Halophila ovalis is a dioecious seagrass with a wide geographical and water depth range. The objective of this study was to understand its plasticity in clonal characteristics and biomass and also its allocation between above- and belowground in seagrass beds at different water depths.Methods
Four monospecific H. ovalis beds, Shabei, Xialongwei, Beimu and Yingluo, which have different water depths at maximum tide level (MTL) but otherwise similar environmental conditions, were studied. We measured main clonal characteristics, i.e. horizontal internodal length, branching angle, shoot height, leaf length and width, and rhizome diameter. Above- and belowground biomasses of H. ovalis were also estimated using a harvest method.Important Findings
We found no significant differences in coverage, leaf pair density or number of stem nodes per square meter between the four study sites.

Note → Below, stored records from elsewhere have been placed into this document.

(* ===== verification/Json.v ===== *)
(** * JSON values

    The values of [serde_json], the library the program parses requests with:
    its data type, with objects that keep the order of their keys (the build
    enables [preserve_order]), and the documented accessors of [Value] and
    [Number].  Parsing and printing JSON text stay parameters of the files that
    need them. *)

From S2P Require Import Prelude.

(** A number is a non-negative integer, a negative integer or a float. *)
Inductive number :=
  | PosInt (n : Z)
  | NegInt (n : Z)
  | Float (f : f64).

Inductive json :=
  | JNull
  | JBool (b : bool)
  | JNumber (n : number)
  | JString (s : string)
  | JArray (l : list json)
  | JObject (m : list (string * json)).

Definition json_object := list (string * json).

Section JsonInd.
Context (P : json -> Prop).
Context (Hnull : P JNull) (Hbool : forall b, P (JBool b)) (Hnum : forall n, P (JNumber n)).
Context (Hstr : forall s, P (JString s)).
Context (Harr : forall l, Forall P l -> P (JArray l)).
Context (Hobj : forall m, Forall (fun kv => P kv.2) m -> P (JObject m)).

Fixpoint json_nested_ind (j : json) : P j :=
  match j with
  | JNull => Hnull
  | JBool b => Hbool b
  | JNumber n => Hnum n
  | JString s => Hstr s
  | JArray l => Harr l
      ((fix go l : Forall P l := match l with
        | [] => List.Forall_nil _
        | x :: l' => List.Forall_cons _ _ _ (json_nested_ind x) (go l')
        end) l)
  | JObject m => Hobj m
      ((fix go m : Forall (fun kv => P kv.2) m := match m with
        | [] => List.Forall_nil _
        | kv :: m' => List.Forall_cons _ _ _ (json_nested_ind kv.2) (go m')
        end) m)
  end.
End JsonInd.

Definition is_i64 (n : number) : bool :=
  match n with
  | PosInt n => (n <=? i64_max)%Z
  | NegInt _ => true
  | Float _ => false
  end.
Definition is_u64 (n : number) : bool :=
  match n with PosInt _ => true | _ => false end.
Definition is_f64 (n : number) : bool :=
  match n with Float _ => true | _ => false end.

Definition num_as_i64 (n : number) : option Z :=
  match n with
  | PosInt n => if (n <=? i64_max)%Z then Some n else None
  | NegInt n => Some n
  | Float _ => None
  end.
Definition num_as_u64 (n : number) : option Z :=
  match n with PosInt n => Some n | _ => None end.
Definition num_as_f64 (n : number) : option f64 :=
  match n with
  | PosInt n | NegInt n => Some (f64_of_Z n)
  | Float f => Some f
  end.

Definition as_object (j : json) : option json_object :=
  match j with JObject m => Some m | _ => None end.
Definition as_array (j : json) : option (list json) :=
  match j with JArray l => Some l | _ => None end.
Definition as_str (j : json) : option string :=
  match j with JString s => Some s | _ => None end.
Definition as_bool (j : json) : option bool :=
  match j with JBool b => Some b | _ => None end.
Definition as_f64 (j : json) : option f64 :=
  match j with JNumber n => num_as_f64 n | _ => None end.

(** [Value::get] with a string key. *)
Definition json_get (key : string) (j : json) : option json :=
  match j with JObject m => alist_get key m | _ => None end.

(** A number as the library builds it from an [f64] ([From<f64>]): a number
    that is not finite becomes [null]. *)
Definition f64_is_finite (f : f64) : bool :=
  match f with
  | SpecFloat.S754_zero _ | SpecFloat.S754_finite _ _ _ => true
  | _ => false
  end.
Definition json_of_f64 (f : f64) : json :=
  if f64_is_finite f then JNumber (Float f) else JNull.

(** JSON text: the parser and the printer of the library. *)
Class JsonText := {
  json_parse : string -> option json;
  json_print : json -> string;
}.
(* ===== verification/Auth.v ===== *)
(** * Authentication and authorization
    ([server/src/error.rs], [authentication.rs], [authorization.rs])

    Who makes a request, read from its headers, and whether the policies of
    the version let that user and those headers through.  The JWT library and
    the one SQL query of the module are parameters. *)

From S2P Require Import Prelude Json Ident Types Builtin TypeSystem Policies.

(** ** Errors with the response they call for *)

Inductive ErrorKind := Forbbiden | BadRequest | Internal.

Record Error := { inner : anyhow; err_kind : ErrorKind }.

Definition error_internal (e : anyhow) : Error := {| inner := e; err_kind := Internal |}.
Definition error_forbidden (e : anyhow) : Error := {| inner := e; err_kind := Forbbiden |}.
Definition error_bad_request (e : anyhow) : Error := {| inner := e; err_kind := BadRequest |}.

Definition err_internal {A} (r : result A) : outcome Error A := map_err error_internal r.
Definition err_forbidden {A} (r : result A) : outcome Error A := map_err error_forbidden r.
Definition err_bad_request {A} (r : result A) : outcome Error A := map_err error_bad_request r.

(** The macros [internal!], [forbidden!] and [bad_request!]. *)
Definition internal {A} (msg : string) : outcome Error A := Err (error_internal (AMsg msg)).
Definition forbidden {A} (msg : string) : outcome Error A := Err (error_forbidden (AMsg msg)).
Definition bad_request {A} (msg : string) : outcome Error A := Err (error_bad_request (AMsg msg)).

(** ** Authentication *)

Inductive Authentication :=
  | Jwt (claims : json)
  | UserId (uid : string)
  | AuthNone.

Definition user_id (a : Authentication) : option string :=
  match a with UserId uid => Some uid | _ => None end.

Class JwtLib := {
  DecodingKey : Type;
  from_rsa_pem : string -> result DecodingKey;
  jwt_decode_rs256 : string -> DecodingKey -> result json;
}.

(** [[u8]::chunks] *)
Fixpoint chunks_fuel (fuel n : nat) (s : string) : list string :=
  match fuel, s with
  | O, _ | _, EmptyString => []
  | S fuel, _ => str_take n s :: chunks_fuel fuel n (str_drop n s)
  end.
Definition chunks (n : nat) (s : string) : list string := chunks_fuel (String.length s) n s.

(** [str::from_utf8]: the well-formed byte sequences of the Unicode standard. *)
Fixpoint valid_utf8 (l : list nat) : bool :=
  let cont c := (128 <=? c) && (c <=? 191) in
  match l with
  | [] => true
  | a :: l1 =>
      if a <=? 127 then valid_utf8 l1
      else match l1 with
      | [] => false
      | b :: l2 =>
          if (194 <=? a) && (a <=? 223) then cont b && valid_utf8 l2
          else match l2 with
          | [] => false
          | c :: l3 =>
              if (224 <=? a) && (a <=? 239) then
                (if a =? 224 then (160 <=? b) && (b <=? 191)
                 else if a =? 237 then (128 <=? b) && (b <=? 159) else cont b)
                && cont c && valid_utf8 l3
              else match l3 with
              | [] => false
              | d :: l4 =>
                  if (240 <=? a) && (a <=? 244) then
                    (if a =? 240 then (144 <=? b) && (b <=? 191)
                     else if a =? 244 then (128 <=? b) && (b <=? 143) else cont b)
                    && cont c && cont d && valid_utf8 l4
                  else false
              end
          end
      end
  end.

Definition from_utf8 (s : string) : result string :=
  if valid_utf8 (nat_of_ascii <$> String.list_ascii_of_string s) then Ok s
  else bail "invalid utf-8 sequence".

(** [str::split_whitespace], on the visible ASCII, blanks and tabs a header
    value's [to_str] yields. *)
Definition is_ws (c : ascii) : bool :=
  let n := nat_of_ascii c in (n =? 32) || ((9 <=? n) && (n <=? 13)).

Fixpoint split_ws (s : string) : list string * string :=
  match s with
  | EmptyString => ([], "")
  | String c s' =>
      let '(words, cur) := split_ws s' in
      if is_ws c then (if str_is_empty cur then words else cur :: words, "")
      else (words, String c cur)
  end.
Definition split_whitespace (s : string) : list string :=
  let '(words, cur) := split_ws s in if str_is_empty cur then words else cur :: words.

Section Auth.
Context {RL : RegexLib} {ML : MethodLib} {JL : JwtLib}.

Definition decoding_key_from_pem (key : string) : outcome Error DecodingKey :=
  let header := "-----BEGIN PUBLIC KEY-----" +:+ newline in
  key ← foldM (fun buf s =>
      line ← err_internal (with_context (from_utf8 s) "JWT signing key is not valid UTF-8");
      Ok (buf +:+ line +:+ newline)) header (chunks 64 key);
  let key := key +:+ "-----END PUBLIC KEY-----" in
  err_internal (from_rsa_pem key).

Definition validate_token (token : string) (key : DecodingKey) : outcome Error json :=
  err_forbidden (jwt_decode_rs256 token key).

Definition authenticate_jwt (secrets : json_object) (token : string)
    : outcome Error Authentication :=
  match alist_get "CHISEL_JWT_VALIDATION_KEY" secrets with
  | None =>
      internal "Missing jwt validation key: please set `CHISEL_JWT_VALIDATION_KEY` in your secrets"
  | Some dkey_json =>
      match as_str dkey_json with
      | Some pem_str =>
          dkey ← decoding_key_from_pem pem_str;
          json ← validate_token token dkey;
          Ok (Jwt json)
      | None => internal "CHISEL_JWT_VALIDATION_KEY should be a valid UTF-8 string."
      end
  end.

Definition authenticate_from_auth_header (secrets : json_object) (header_value : string)
    : outcome Error Authentication :=
  match split_whitespace header_value with
  | scheme :: rest =>
      if String.eqb scheme "Bearer" then
        match rest with
        | token :: _ => authenticate_jwt secrets token
        | [] => bad_request "missing token after Bearer"
        end
      else
        bad_request "Could not recognize authentication token type: expected `Bearer` token."
  | [] => bad_request "Could not recognize authentication token type: expected `Bearer` token."
  end.

(** [req_parts.headers.get(name).and_then(|h| h.to_str().ok())] *)
Definition readable_header (req_parts : Parts) (name : string) : option string :=
  mjoin (rq_header req_parts name).

Definition authenticate (req_parts : Parts) (secrets : json_object)
    : outcome Error Authentication :=
  match readable_header req_parts "Authorization" with
  | Some auth_header => authenticate_from_auth_header secrets auth_header
  | None =>
      Ok (match readable_header req_parts "ChiselUID" with
          | Some uid => UserId uid
          | None => AuthNone
          end)
  end.

(** ** Authorization *)

Record Version := {
  version_id : string;
  type_system : TypeSystem;
  policy_system : PolicySystem;
}.

(** [QueryEngine::fetch_one] of a statement with text arguments, and the
    ["email"] column of the row. *)
Class EmailQuery := { fetch_one_email : string -> list string -> result (option string) }.
Context {EQ : EmailQuery}.

Definition get_auth_user_type (version : Version) : outcome Error Entity :=
  match lookup_builtin_type (type_system version) AUTH_USER_NAME with
  | Ok (TEntity t) => Ok t
  | Panic w => Panic w
  | _ => internal "type AuthUser not found"
  end.

Definition get_username_from_id (version : Version) (user_id : option string)
    : outcome Error (option string) :=
  match user_id, get_auth_user_type version with
  | _, Panic w => Panic w
  | None, _ => Ok None
  | Some _, Err _ => Ok None
  | Some id, Ok user_type =>
      match fetch_one_email
        ("SELECT email FROM " +:+ quoted (obj_backing_table (object_type user_type)) +:+
         " WHERE id=$1") [id] with
      | Err _ => Ok None
      | Panic w => Panic w
      | Ok row => Ok row
      end
  end.

Definition authorize_user_id (version : Version) (authentication : Authentication)
    (routing_path : string) : outcome Error unit :=
  let user_id := user_id authentication in
  username ← get_username_from_id version user_id;
  if negb (user_is_allowed (user_authorization (policy_system version)) username routing_path)
  then forbidden "Unauthorized user"
  else Ok ().

Definition authorize (secrets : json_object) (version : Version) (authentication : Authentication)
    (routing_path : string) (req_parts : Parts) : outcome Error unit :=
  _ ← authorize_user_id version authentication routing_path;
  if negb (secret_is_allowed (secret_authorization (policy_system version)) req_parts secrets
      routing_path)
  then forbidden "Invalid header authentication"
  else Ok ().

(** ** Lemmas *)

Lemma authorize_ok secrets version a path req : authorize secrets version a path req = Ok () <->
  (exists username, get_username_from_id version (user_id a) = Ok username /\
     user_is_allowed (user_authorization (policy_system version)) username path = true) /\
  secret_is_allowed (secret_authorization (policy_system version)) req secrets path = true.
Proof.
  unfold authorize, authorize_user_id. rewrite bind_unit_ok, bind_ok.
  destruct (secret_is_allowed _ _ _ _); cbn; [|split; [by intros [_ ?]|by intros [_ ?]]].
  split.
  - intros [(u & Hu & Hok) _]. split; [|done]. exists u. split; [done|].
    by destruct (user_is_allowed _ _ _).
  - intros [(u & Hu & Hok) _]. split; [|done]. exists u. split; [done|]. by rewrite Hok.
Qed.

Lemma authenticate_user_id req secrets a : authenticate req secrets = Ok a ->
  user_id a = match readable_header req "Authorization" with
              | Some _ => None
              | None => readable_header req "ChiselUID"
              end.
Proof.
  unfold authenticate. destruct (readable_header req "Authorization") as [h|] eqn:Hh.
  - unfold authenticate_from_auth_header, authenticate_jwt. intros H.
    destruct (split_whitespace h) as [|scheme [|token rest]]; cbn in H; [done| |];
      (destruct (String.eqb scheme "Bearer"); [|done]); [done|].
    destruct (alist_get _ _) as [dkey|]; [|done]. destruct (as_str dkey); [|done].
    inv_ok. done.
  - intros [= <-]. by destruct (readable_header req "ChiselUID").
Qed.

(** The token of a header that names the [Bearer] scheme. *)
Definition bearer_token (header_value : string) : option string :=
  match split_whitespace header_value with
  | scheme :: token :: _ => if String.eqb scheme "Bearer" then Some token else None
  | _ => None
  end.

Lemma authenticate_from_auth_header_bearer secrets h :
  match bearer_token h with
  | Some token => authenticate_from_auth_header secrets h = authenticate_jwt secrets token
  | None => exists msg, authenticate_from_auth_header secrets h = bad_request msg
  end.
Proof.
  unfold bearer_token, authenticate_from_auth_header.
  destruct (split_whitespace h) as [|scheme [|token rest]]; [by eexists| |];
    destruct (String.eqb scheme "Bearer"); eauto.
Qed.

Lemma decoding_key_errors key e : decoding_key_from_pem key = Err e -> err_kind e = Internal.
Proof.
  unfold decoding_key_from_pem. intros H.
  assert (forall l (k : string), match foldM (E := Error) (fun buf s =>
      line ← err_internal (with_context (from_utf8 s) "JWT signing key is not valid UTF-8");
      Ok (buf +:+ line +:+ newline)) k l with
    | Err e => err_kind e = Internal | _ => True end) as Hloop.
  { intros l. induction l as [|s l IH]; intros k; cbn; [done|].
    unfold from_utf8. destruct (valid_utf8 _); cbn; [apply IH|done]. }
  specialize (Hloop (chunks 64 key) ("-----BEGIN PUBLIC KEY-----" +:+ newline)).
  destruct (foldM _ _ _) as [k|e'|]; cbn in *; [|by injection H as <-|done].
  destruct (from_rsa_pem _); cbn in H; try done. by injection H as <-.
Qed.

(** ** Properties *)

(** What a request is authenticated as.  With a readable [Authorization]
    header the outcome depends on that header alone and can only be JWT claims
    that the key in the secrets validates; only without one does the user come
    from [ChiselUID].  A token that does not validate is forbidden, a missing
    or bad key is an internal error, anything but a bearer token a bad request. *)
Theorem authenticate_spec req secrets :
  match readable_header req "Authorization" with
  | None =>
      authenticate req secrets =
        Ok (match readable_header req "ChiselUID" with Some uid => UserId uid | None => AuthNone end)
  | Some h =>
      match bearer_token h, alist_get "CHISEL_JWT_VALIDATION_KEY" secrets with
      | None, _ => exists e, authenticate req secrets = Err e /\ err_kind e = BadRequest
      | Some token, Some (JString pem) =>
          match decoding_key_from_pem pem with
          | Ok key =>
              authenticate req secrets =
                match jwt_decode_rs256 token key with
                | Ok claims => Ok (Jwt claims)
                | Err e => Err (error_forbidden e)
                | Panic w => Panic w
                end
          | Err e => authenticate req secrets = Err e /\ err_kind e = Internal
          | Panic w => authenticate req secrets = Panic w
          end
      | Some _, _ => exists e, authenticate req secrets = Err e /\ err_kind e = Internal
      end
  end.
Proof.
  unfold authenticate. destruct (readable_header req "Authorization") as [h|]; [|done].
  pose proof (authenticate_from_auth_header_bearer secrets h) as Hb.
  destruct (bearer_token h) as [token|]; [|by destruct Hb as [msg ->]; eexists].
  rewrite Hb. unfold authenticate_jwt.
  destruct (alist_get _ secrets) as [[| | |pem| |]|]; cbn; try (by eexists).
  destruct (decoding_key_from_pem pem) as [key|e|] eqn:Hkey; cbn; [|split; [done|]|done].
  - unfold validate_token. by destruct (jwt_decode_rs256 token key).
  - by eapply decoding_key_errors.
Qed.
End Auth.
Definition insert_field (ts : TypeSystem) (path : list string) (fields_map : EntityMap)
    (insert : list string -> ObjectType -> EntityMap -> result (list SqlWithArguments * IdTree))
    (s : Inserting) (field : Field) : result Inserting :=
  let field_value := alist_get (fld_name field) fields_map in
  if match field_value with None => true | Some v => is_null v end && fld_is_optional field then Ok s
  else
    t ← map_err ts_error (get ts (fld_type_id field));
    '(arg, inserts, children) ← field_argument path fields_map insert s field t;
    id ← (if String.eqb (fld_name field) "id"
          then Some <$> option_context (as_string arg) "the id value is not string"
          else Ok (in_id s));
    Ok {| in_id := id; in_args := in_args s ++ [arg]; in_inserts := inserts; in_children := children |}.

(** The recursion is over nested objects; [prepare_insertion] gives it the
    depth of the value as fuel. *)
Fixpoint prepare_insertion_fuel (fuel : nat) (ts : TypeSystem) (path : list string) (ty : ObjectType)
    (fields_map : EntityMap) : result (list SqlWithArguments * IdTree) :=
  match fuel with
  | O => Panic "stack overflow"
  | S fuel =>
      s ← foldM (insert_field ts path fields_map (prepare_insertion_fuel fuel ts))
            {| in_id := None; in_args := []; in_inserts := []; in_children := [] |} (all_fields ty);
      text ← make_insert_query ty fields_map;
      obj_id ← option_context (in_id s) "attempting to insert an object with no id";
      Ok (in_inserts s ++ [{| sql := text; args := in_args s |}], MkIdTree obj_id (in_children s))
  end.

Definition prepare_insertion (ty : ObjectType) (fields_map : EntityMap) (ts : TypeSystem)
    : result (list SqlWithArguments * IdTree) :=
  prepare_insertion_fuel (ev_depth (EvMap fields_map)) ts [] ty fields_map.

Definition prepare_insertion_shallow (ty : ObjectType) (fields_map : EntityMap)
    : result SqlWithArguments :=
  query_args ← foldM (fun query_args field =>
      match alist_get (fld_name field) fields_map with
      | None =>
          if fld_is_optional field then Ok query_args
          else arg ← with_context (convert_to_argument (new_v4 []) field fields_map) incompatible;
               Ok (query_args ++ [arg])
      | Some _ =>
          arg ← with_context (convert_to_argument (new_v4 []) field fields_map) incompatible;
          Ok (query_args ++ [arg])
      end) [] (all_fields ty);
  text ← make_insert_query ty fields_map;
  Ok {| sql := text; args := query_args |}.

(** ** Saving an object *)

Inductive WriteAction := Create | Update.

(** [exists_id] is the query for the object's row; [process_write] the write
    policies of TypeScript, which may change the object. *)
Context (exists_id : ObjectType -> string -> result bool).
Context {Location : Type}.
Context (process_write : ObjectType -> EntityMap -> WriteAction -> result (EntityMap * option Location)).

Definition is_object_creation (ty : ObjectType) (obj : EntityMap) : result bool :=
  match alist_get "id" obj with
  | None => Ok true
  | Some id => id ← as_str id; negb <$> exists_id ty id
  end.

Definition apply_write_policies (ty : ObjectType) (value : EntityMap) (is_creation : bool)
    : result (EntityMap * option Location) :=
  process_write ty value (if is_creation then Create else Update).

(** The record that is returned, the identifiers, and the statements that were
    executed. *)
Definition add_row (feat_typescript_policies : bool) (ts : TypeSystem) (ty : ObjectType)
    (record : EntityMap) : result (EntityMap * IdTree * list SqlWithArguments) :=
  '(record, _) ←
    (if feat_typescript_policies then
       is_creation ← is_object_creation ty record;
       apply_write_policies ty record is_creation
     else Ok (record, None));
  '(inserts, id_tree) ← prepare_insertion ty record ts;
  Ok (record, id_tree, inserts).
End Insert.
(* ===== verification/Crud.v ===== *)
(** * The CRUD interface ([server/src/datastore/crud.rs])

    URL parameters turned into query operators, cursors for paging, the page
    links of a result and deletions by URL. *)

From S2P Require Import Prelude Json Expr Filter Ident Types Builtin TypeSystem.
From S2P Require Import Policies Query Sql.

(** ** Libraries: base64, and the encoding of query strings *)

Class Base64 := {
  base64_encode : string -> string;
  base64_decode : string -> option string;
}.

Class FormUrlencoded := { form_urlencoded : list (string * string) -> string }.

(** ** Data *)

Record QueryParams := {
  type_name : string;
  url_path : string;
  url_query : list (string * string);
}.

Record CursorAxis := { axis_key : SortKey; axis_value : json }.

Record Cursor := { axes : list CursorAxis; forward : bool; inclusive : bool }.

Record Query := {
  page_size : Z;
  offset : option Z;
  cursor : option Cursor;
  sort : SortBy;
  filters : list Expr;
}.

Definition Query_new : Query :=
  {| page_size := 1000; offset := None; cursor := None;
     sort := {| keys := [{| field_name := "id"; ascending := true |}] |};
     filters := [] |}.

Definition ensure_sort_by_id (s : SortBy) : SortBy :=
  if negb (existsb (fun k => String.eqb (field_name k) "id") (keys s))
  then {| keys := keys s ++ [{| field_name := "id"; ascending := true |}] |}
  else s.

(** ** Property chains and values *)

Definition property_step (ts : TypeSystem) (s : Expr * Type_) (field_str : string)
    : result (Expr * Type_) :=
  let '(property_chain, last_type) := s in
  match last_type with
  | TEntity entity =>
      match get_field (object_type entity) field_str with
      | Some field =>
          last_type ← map_err ts_error (get ts (fld_type_id field));
          Ok (expr_of_property {| pa_property := field_str; pa_object := property_chain |}, last_type)
      | None => bail "entity doesn't have field"
      end
  | _ => bail "invalid property access"
  end.

Definition make_property_chain (base_type : Entity) (fields : list string) (ts : TypeSystem)
    : result (Expr * Type_) :=
  _ ← ensure (match fields with [] => false | _ => true end)
        "cannot make property chain from no fields";
  foldM (property_step ts) (EParameter 0, TEntity base_type) fields.

Definition json_to_value (field_type : Type_) (value : json) : result Expr :=
  let failed := "failed to convert filter value" in
  expr_val ←
    match field_type with
    | TEntity _ | TArray _ | TArrayBuffer =>
        bail "trying to filter by property of a type which is not supported"
    | TString => VString <$> option_context (as_str value) failed
    | TFloat | TJsDate => VF64 <$> option_context (as_f64 value) failed
    | TBoolean => VBool <$> option_context (as_bool value) failed
    | TEntityId _ => VString <$> option_context (as_str value) failed
    end;
  Ok (expr_of_value expr_val).

Definition convert_operator (op_str : option string) : result BinaryOp :=
  match op_str with
  | None => Ok OpEq
  | Some op =>
      if String.eqb op "ne" then Ok OpNotEq
      else if String.eqb op "lt" then Ok OpLt
      else if String.eqb op "lte" then Ok OpLtEq
      else if String.eqb op "gt" then Ok OpGt
      else if String.eqb op "gte" then Ok OpGtEq
      else if String.eqb op "like" then Ok OpLike
      else if String.eqb op "unlike" then Ok OpNotLike
      else bail "found unsupported operator"
  end.

Definition parse_sort (base_type : Entity) (value : string) : result SortBy :=
  let '(field_name, ascending) :=
    match strip_prefix "-" value with
    | Some suffix => (suffix, false)
    | None => match strip_prefix "+" value with
              | Some suffix => (suffix, true)
              | None => (value, true)
              end
    end in
  _ ← ensure (has_field (object_type base_type) field_name)
        "trying to sort by non-existent field";
  Ok {| keys := [{| field_name := field_name; ascending := ascending |}] |}.

(** ** Cursors *)

Definition Cursor_new (axes : list CursorAxis) (forward : bool) : result Cursor :=
  _ ← rust_assert (match axes with [] => false | _ => true end) "assertion failed: !axes.is_empty()";
  Ok {| axes := axes; forward := forward; inclusive := false |}.

Definition reversed (self : Cursor) : Cursor :=
  {| axes := axes self; forward := negb (forward self); inclusive := negb (inclusive self) |}.

Definition get_sort (self : Cursor) : SortBy :=
  {| keys := (fun axis =>
       {| field_name := field_name (axis_key axis);
          ascending := Bool.eqb (ascending (axis_key axis)) (forward self) |}) <$> axes self |}.

Definition axis_op (self : Cursor) (axis : CursorAxis) : BinaryOp :=
  if Bool.eqb (ascending (axis_key axis)) (forward self)
  then (if inclusive self then OpGtEq else OpGt)
  else if inclusive self then OpLtEq else OpLt.
Lemma login_filters_spec fuel : forall ctx self ty chain self',
  add_login_filters_recursive fuel ctx self ty chain = Ok self' ->
  exists fs, self' = push_operators self (QFilter <$> fs) /\
    forall e, e ∈ fs <-> login_obligation ctx ty chain e.
Proof.
  induction fuel as [|fuel IH]; intros ctx self ty chain self' H; [done|].
  cbn [add_login_filters_recursive] in H.
  assert (exists fs, self' = push_operators self (QFilter <$> fs) /\
    forall e, e ∈ fs <-> exists field, field ∈ all_fields (object_type ty) /\
      field_obligation ctx ty chain field e) as (fs & -> & Hfs).
  2: { exists fs. split; [done|]. intros e. by rewrite Hfs, login_obligation_fields. }
  revert H. apply (foldM_inv _ (fun fields s => exists fs, s = push_operators self (QFilter <$> fs) /\
    forall e, e ∈ fs <-> exists field, field ∈ fields /\ field_obligation ctx ty chain field e)).
  - exists []. split; [by rewrite push_nil|]. set_solver.
  - intros fields field s1 s2 (fs & -> & Hfs) H.
    enough (exists gs, s2 = push_operators self (QFilter <$> (fs ++ gs)) /\
      forall e, e ∈ gs <-> field_obligation ctx ty chain field e) as (gs & -> & Hgs).
    { exists (fs ++ gs). split; [done|]. intros e. rewrite elem_of_app, Hfs, Hgs. set_solver. }
    unfold login_filter in H. apply bind_ok in H as (t & Ht & H).
    assert (forall t', ctx_get ctx (fld_type_id field) = Ok (TEntity t') -> t = TEntity t') as Hty
      by (intros; congruence).
    destruct t as [| | | | |t|n|t];
      try (injection H as <-; exists []; rewrite app_nil_r; split; [done|];
           intros e; split; [set_solver|intros (t' & Ht' & _)]; by apply Hty in Ht').
    destruct (String.eqb_spec (entity_name t) AUTH_USER_NAME) as [Hn|Hn].
    + rewrite field_policies_user in H. injection H as <-. case_bool_decide as Hm.
      * eexists [_]. rewrite push_push, fmap_app. split; [done|]. intros e.
        rewrite list_elem_of_singleton. split.
        -- intros ->. exists t. split; [done|]. left. by destruct (ctx_user_id ctx).
        -- intros (t' & Ht' & [(_ & _ & ->)|[Hn' _]]); [by destruct (ctx_user_id ctx)|].
           apply Hty in Ht' as [= <-]. done.
      * exists []. rewrite app_nil_r. split; [done|]. intros e. split; [set_solver|].
        intros (t' & Ht' & [(_ & Hm' & _)|[Hn' _]]); [done|]. by apply Hty in Ht' as [= <-].
    + apply IH in H as (gs & -> & Hgs). exists gs. rewrite push_push, fmap_app.
      split; [done|]. intros e. rewrite Hgs. split.
      * intros He. exists t. split; [done|]. by right.
      * intros (t' & Ht' & [[Hn' _]|[_ He]]); apply Hty in Ht' as [= <-]; done.
Qed.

However, horizontal internodal length, leaf length, width, rhizome diameter and shoot height all increased significantly with the increases in water depth from 2- to 9-m MTL and decreased when the water depths were greater than 9-m MTL. No significant difference in above- or belowground biomass between the seagrass beds was found. However, the ratio of above- to belowground biomass was significantly higher in the shallowest site compared to the other three seagrass beds, indicating that more biomass was stored belowground in deeper water. The results demonstrated plastic responses in clonal characteristics and biomass allocation in H. ovalis across the water depth gradient.